Would you reproduce the entries exactly, including every line?

[Collected data]
/---

Lemma mem_apply_ops_spec l h data m h' data' :
  mem_holds h data m -> Forall (valid_op h) l -> sharedMem_apply_ops l h data = (h', data') ->
  h ⊆ h' /\ keeps_apart (mem_owns data) (mem_owns data') h h'
  /\ mem_holds h' data' (foldl apply_op m (op_of h <$> l)).
Proof.
  revert h data m. induction l as [|op l IH]; intros h data m Hm Hv; cbn.
  { intros [= <- <-]. split_and!; [done| |done]. by apply keeps_apart_grows; [|apply Hm]. }
  apply Forall_cons in Hv as [Hop Hl].
  assert (forall h1 data1, h ⊆ h1 -> mem_holds h1 data1 (apply_op m (op_of h op)) ->
    mem_owns data1 ⊆ mem_owns data ∪ (dom h1 ∖ dom h) ->
    sharedMem_apply_ops l h1 data1 = (h', data') ->
    h ⊆ h' /\ keeps_apart (mem_owns data) (mem_owns data') h h'
    /\ mem_holds h' data' (foldl apply_op (apply_op m (op_of h op)) (op_of h <$> l))) as Hnext.
  { intros h1 data1 Hs Hm1 Ho Hr.
    destruct (IH h1 data1 _ Hm1) as (Hs' & Hka & Hm');
      [by eapply Forall_impl; [exact Hl|intros; eapply valid_op_mono]|exact Hr|]. split_and!.
    - by etrans.
    - eapply keeps_apart_trans; [|exact Hka]. pose proof (keeps_apart_grows (mem_owns data) h h1 Hs (proj1 Hm)) as [].
      split; [done|done|done|apply Hm1].
    - erewrite list_fmap_ext; [exact Hm'|]. intros i op' Hi. symmetry. apply op_of_mono; [done|].
      by eapply Forall_lookup_1. }
  destruct (so_Delete op) eqn:Hdel.
  - pose proof (mem_owns_delete data (read h (so_Key op))) as Ho.
    apply Hnext; [done| |set_solver]. destruct Hm as [Hd ->]. split; [set_solver|].
    unfold apply_op. cbn. by rewrite Hdel, fmap_delete.
  - destruct (slices_Clone (so_Value op) h) as [copy h1] eqn:Hc. apply Clone_new in Hc as [Hs Hr Hcv Hf _].
    rewrite (read_mono h h1 (so_Key op)) by (done || apply Hop).
    assert (forall l, l ∈ mem_owns (<[read h (so_Key op) := copy]> data) -> l ∈ mem_owns data \/ copy = Some l)
      as Ho by (intros l'; apply mem_owns_insert).
    destruct (mem_frame_grows h h1 data m Hm Hs) as [Hd ->]. apply Hnext; [done| |].
    + split; [intros l' [?|Hcl]%Ho; [set_solver|by apply Hcv]|].
      unfold apply_op. cbn. by rewrite Hdel, fmap_insert, Hr.
    + intros l' [?|Hcl]%Ho; [set_solver|]. apply elem_of_union_r, elem_of_difference.
      split; [by apply Hcv|by apply Hf].
Qed.
Lemma iterators_are_snapshots_witness :
  exists m' its,
    (m', its) ∈ run_reading [QNewIterator 0 (Some (B "a")) None; QNext 0 true; QEntry 0 (B "k") (B "v")]
                  ({[B "k" := B "v"]}, ∅)
    /\ shared_holds (r_h moved_reader) (r_e moved_reader) m'.
Proof.
  apply (iterators_are_snapshots sharedMem sharedMemIterator (r_h start_reader) (r_e start_reader) {[B "k" := B "v"]}).
  - split; [reflexivity|]. split; [exact start_owned|reflexivity].
  - exact start_owned.
  - exact reader_scene.
Defined.
Lemma sp_Apply_spec ctx b sync h p m r h' p' :
  sp_holds h p m -> sp_owns p ⊆ dom h -> Forall (fun op => op_locs op ⊆ dom h ∖ sp_owns p) b ->
  ctx_Err ctx = None -> sharedPebble_Apply ctx b sync (h, p) = (r, (h', p')) ->
  let applied := foldl apply_op m (op_of h <$> b) in
  keeps_apart (sp_owns p) (sp_owns p') h h'
  /\ match r with
     | Ok _ => sp_holds h' p' applied
     | Err _ => True /\ (sp_holds h' p' m \/ sp_holds h' p' applied)
     end.
Proof.
  intros [Hc <-] Ho Hb Hctx Hr. unfold sharedPebble_Apply in Hr. rewrite (sp_live _ _ _ _ Hc Hctx) in Hr.
  destruct (sdb_NewBatch (h, sp_db p)) as [pb [h1 db1]] eqn:Hn. destruct (slaw_NewBatch _ _ _ _ _ Ho Hn) as (Hka1 & Hs1 & Hrec1).
  rewrite (bind_ok _ _ _ pb (h1, mkSharedPebble db1 (sp_closed p))) in Hr by (cbn; by rewrite Hn).
  destruct ((fill_shared_batch b pb;; wrapping "storage engine write failed" (with_db (spb_Commit pb sync)))
    (h1, mkSharedPebble db1 (sp_closed p))) as [r2 [h3 p3]] eqn:Hf. rewrite (try_bind _ _ _ _ _ Hf) in Hr.
  set (applied := foldl apply_op (sstored h (sp_db p)) (op_of h <$> b)).
  assert (keeps_apart (sp_owns p) (sp_owns p3) h h3 /\ sp_closed p3 = false
    /\ match r2 with
       | Ok _ => sstored h3 (sp_db p3) = applied
       | Err _ => sstored h3 (sp_db p3) = sstored h (sp_db p) \/ sstored h3 (sp_db p3) = applied
       end) as (Hka3 & Hc3 & Hs3).
  { destruct (fill_shared_batch b pb (h1, mkSharedPebble db1 (sp_closed p))) as [r4 [h2 p2]] eqn:Hfill.
    destruct (fill_shared_spec b pb (sstored h (sp_db p)) h1 (mkSharedPebble db1 (sp_closed p)) r4 h2 p2
      (ka_owned _ _ _ _ Hka1)) as (Hka2 & Hc2 & Hs2 & Hrec2); [|done|].
    { eapply Forall_impl; [exact Hb|]. intros op Hop. by eapply apart_later. }
    pose proof (keeps_apart_trans _ _ _ _ _ _ Hka1 Hka2) as Hka12. cbn in Hs2, Hc2, Hrec2. rewrite Hrec1 in Hrec2.
    assert ((op_of h1 <$> b) = (op_of h <$> b)) as Hops.
    { apply list_fmap_ext. intros i op Hi. eapply op_of_apart; [exact Hka1|]. exact (Forall_lookup_1 _ _ _ _ Hb Hi). }
    destruct r4 as [[]|err].
    - rewrite (bind_ok _ _ _ _ _ Hfill), wrapping_run in Hf.
      destruct (with_db (spb_Commit pb sync) (h2, p2)) as [r5 [h5 p5]] eqn:Hcm.
      apply with_db_inv in Hcm as (db5 & Hcm & ->).
      destruct (slaw_Commit _ _ _ _ _ _ _ (ka_owned _ _ _ _ Hka2) Hcm) as [Hka5 Hs5].
      rewrite Hs2, Hs1, (Hrec2 eq_refl), Hops in Hs5. cbn [foldl] in Hs5.
      destruct r5; injection Hf as <- <- <-; (split; [by eapply keeps_apart_trans|]); cbn; split; congruence || done.
    - rewrite (bind_err _ _ _ _ _ Hfill) in Hf. injection Hf as <- <- <-.
      split; [done|]. split; [congruence|]. left. congruence. }
  destruct (with_db (spb_Close pb) (h3, p3)) as [r6 [h6 p6]] eqn:Hcl. rewrite (try_bind _ _ _ _ _ Hcl) in Hr.
  apply with_db_inv in Hcl as (db6 & Hcl & ->).
  destruct (slaw_pb_Close _ _ _ _ _ _ (ka_owned _ _ _ _ Hka3) Hcl) as [Hka6 Hs6].
  pose proof (keeps_apart_trans _ _ _ _ _ _ Hka3 Hka6) as Hka. unfold sp_holds.
  destruct r2; injection Hr as <- <- <-; (split; [done|]); cbn; rewrite Hs6; [done|].
  split; [done|]. by destruct Hs3; [left|right].
Qed.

\---

_Solution to this problem:_
Lemma mem_apply_ops_spec l h data m h' data' :
  mem_holds h data m -> Forall (valid_op h) l -> sharedMem_apply_ops l h data = (h', data') ->
  h ⊆ h' /\ keeps_apart (mem_owns data) (mem_owns data') h h'
  /\ mem_holds h' data' (foldl apply_op m (op_of h <$> l)).
Proof.
  revert h data m. induction l as [|op l IH]; intros h data m Hm Hv; cbn.
  { intros [= <- <-]. split_and!; [done| |done]. by apply keeps_apart_grows; [|apply Hm]. }
  apply Forall_cons in Hv as [Hop Hl].
  assert (forall h1 data1, h ⊆ h1 -> mem_holds h1 data1 (apply_op m (op_of h op)) ->
    mem_owns data1 ⊆ mem_owns data ∪ (dom h1 ∖ dom h) ->
    sharedMem_apply_ops l h1 data1 = (h', data') ->
    h ⊆ h' /\ keeps_apart (mem_owns data) (mem_owns data') h h'
    /\ mem_holds h' data' (foldl apply_op (apply_op m (op_of h op)) (op_of h <$> l))) as Hnext.
  { intros h1 data1 Hs Hm1 Ho Hr.
    destruct (IH h1 data1 _ Hm1) as (Hs' & Hka & Hm');
      [by eapply Forall_impl; [exact Hl|intros; eapply valid_op_mono]|exact Hr|]. split_and!.
    - by etrans.
    - eapply keeps_apart_trans; [|exact Hka]. pose proof (keeps_apart_grows (mem_owns data) h h1 Hs (proj1 Hm)) as [].
      split; [done|done|done|apply Hm1].
    - erewrite list_fmap_ext; [exact Hm'|]. intros i op' Hi. symmetry. apply op_of_mono; [done|].
      by eapply Forall_lookup_1. }
  destruct (so_Delete op) eqn:Hdel.
  - pose proof (mem_owns_delete data (read h (so_Key op))) as Ho.
    apply Hnext; [done| |set_solver]. destruct Hm as [Hd ->]. split; [set_solver|].
    unfold apply_op. cbn. by rewrite Hdel, fmap_delete.
  - destruct (slices_Clone (so_Value op) h) as [copy h1] eqn:Hc. apply Clone_new in Hc as [Hs Hr Hcv Hf _].
    rewrite (read_mono h h1 (so_Key op)) by (done || apply Hop).
    assert (forall l, l ∈ mem_owns (<[read h (so_Key op) := copy]> data) -> l ∈ mem_owns data \/ copy = Some l)
      as Ho by (intros l'; apply mem_owns_insert).
    destruct (mem_frame_grows h h1 data m Hm Hs) as [Hd ->]. apply Hnext; [done| |].
    + split; [intros l' [?|Hcl]%Ho; [set_solver|by apply Hcv]|].
      unfold apply_op. cbn. by rewrite Hdel, fmap_insert, Hr.
    + intros l' [?|Hcl]%Ho; [set_solver|]. apply elem_of_union_r, elem_of_difference.
      split; [by apply Hcv|by apply Hf].
Qed.
Lemma iterators_are_snapshots_witness :
  exists m' its,
    (m', its) ∈ run_reading [QNewIterator 0 (Some (B "a")) None; QNext 0 true; QEntry 0 (B "k") (B "v")]
                  ({[B "k" := B "v"]}, ∅)
    /\ shared_holds (r_h moved_reader) (r_e moved_reader) m'.
Proof.
  apply (iterators_are_snapshots sharedMem sharedMemIterator (r_h start_reader) (r_e start_reader) {[B "k" := B "v"]}).
  - split; [reflexivity|]. split; [exact start_owned|reflexivity].
  - exact start_owned.
  - exact reader_scene.
Defined.
Lemma sp_Apply_spec ctx b sync h p m r h' p' :
  sp_holds h p m -> sp_owns p ⊆ dom h -> Forall (fun op => op_locs op ⊆ dom h ∖ sp_owns p) b ->
  ctx_Err ctx = None -> sharedPebble_Apply ctx b sync (h, p) = (r, (h', p')) ->
  let applied := foldl apply_op m (op_of h <$> b) in
  keeps_apart (sp_owns p) (sp_owns p') h h'
  /\ match r with
     | Ok _ => sp_holds h' p' applied
     | Err _ => True /\ (sp_holds h' p' m \/ sp_holds h' p' applied)
     end.
Proof.
  intros [Hc <-] Ho Hb Hctx Hr. unfold sharedPebble_Apply in Hr. rewrite (sp_live _ _ _ _ Hc Hctx) in Hr.
  destruct (sdb_NewBatch (h, sp_db p)) as [pb [h1 db1]] eqn:Hn. destruct (slaw_NewBatch _ _ _ _ _ Ho Hn) as (Hka1 & Hs1 & Hrec1).
  rewrite (bind_ok _ _ _ pb (h1, mkSharedPebble db1 (sp_closed p))) in Hr by (cbn; by rewrite Hn).
  destruct ((fill_shared_batch b pb;; wrapping "storage engine write failed" (with_db (spb_Commit pb sync)))
    (h1, mkSharedPebble db1 (sp_closed p))) as [r2 [h3 p3]] eqn:Hf. rewrite (try_bind _ _ _ _ _ Hf) in Hr.
  set (applied := foldl apply_op (sstored h (sp_db p)) (op_of h <$> b)).
  assert (keeps_apart (sp_owns p) (sp_owns p3) h h3 /\ sp_closed p3 = false
    /\ match r2 with
       | Ok _ => sstored h3 (sp_db p3) = applied
       | Err _ => sstored h3 (sp_db p3) = sstored h (sp_db p) \/ sstored h3 (sp_db p3) = applied
       end) as (Hka3 & Hc3 & Hs3).
  { destruct (fill_shared_batch b pb (h1, mkSharedPebble db1 (sp_closed p))) as [r4 [h2 p2]] eqn:Hfill.
    destruct (fill_shared_spec b pb (sstored h (sp_db p)) h1 (mkSharedPebble db1 (sp_closed p)) r4 h2 p2
      (ka_owned _ _ _ _ Hka1)) as (Hka2 & Hc2 & Hs2 & Hrec2); [|done|].
    { eapply Forall_impl; [exact Hb|]. intros op Hop. by eapply apart_later. }
    pose proof (keeps_apart_trans _ _ _ _ _ _ Hka1 Hka2) as Hka12. cbn in Hs2, Hc2, Hrec2. rewrite Hrec1 in Hrec2.
    assert ((op_of h1 <$> b) = (op_of h <$> b)) as Hops.
    { apply list_fmap_ext. intros i op Hi. eapply op_of_apart; [exact Hka1|]. exact (Forall_lookup_1 _ _ _ _ Hb Hi). }
    destruct r4 as [[]|err].
    - rewrite (bind_ok _ _ _ _ _ Hfill), wrapping_run in Hf.
      destruct (with_db (spb_Commit pb sync) (h2, p2)) as [r5 [h5 p5]] eqn:Hcm.
      apply with_db_inv in Hcm as (db5 & Hcm & ->).
      destruct (slaw_Commit _ _ _ _ _ _ _ (ka_owned _ _ _ _ Hka2) Hcm) as [Hka5 Hs5].
      rewrite Hs2, Hs1, (Hrec2 eq_refl), Hops in Hs5. cbn [foldl] in Hs5.
      destruct r5; injection Hf as <- <- <-; (split; [by eapply keeps_apart_trans|]); cbn; split; congruence || done.
    - rewrite (bind_err _ _ _ _ _ Hfill) in Hf. injection Hf as <- <- <-.
      split; [done|]. split; [congruence|]. left. congruence. }
  destruct (with_db (spb_Close pb) (h3, p3)) as [r6 [h6 p6]] eqn:Hcl. rewrite (try_bind _ _ _ _ _ Hcl) in Hr.
  apply with_db_inv in Hcl as (db6 & Hcl & ->).
  destruct (slaw_pb_Close _ _ _ _ _ _ (ka_owned _ _ _ _ Hka3) Hcl) as [Hka6 Hs6].
  pose proof (keeps_apart_trans _ _ _ _ _ _ Hka3 Hka6) as Hka. unfold sp_holds.
  destruct r2; injection Hr as <- <- <-; (split; [done|]); cbn; rewrite Hs6; [done|].
  split; [done|]. by destruct Hs3; [left|right].
Qed.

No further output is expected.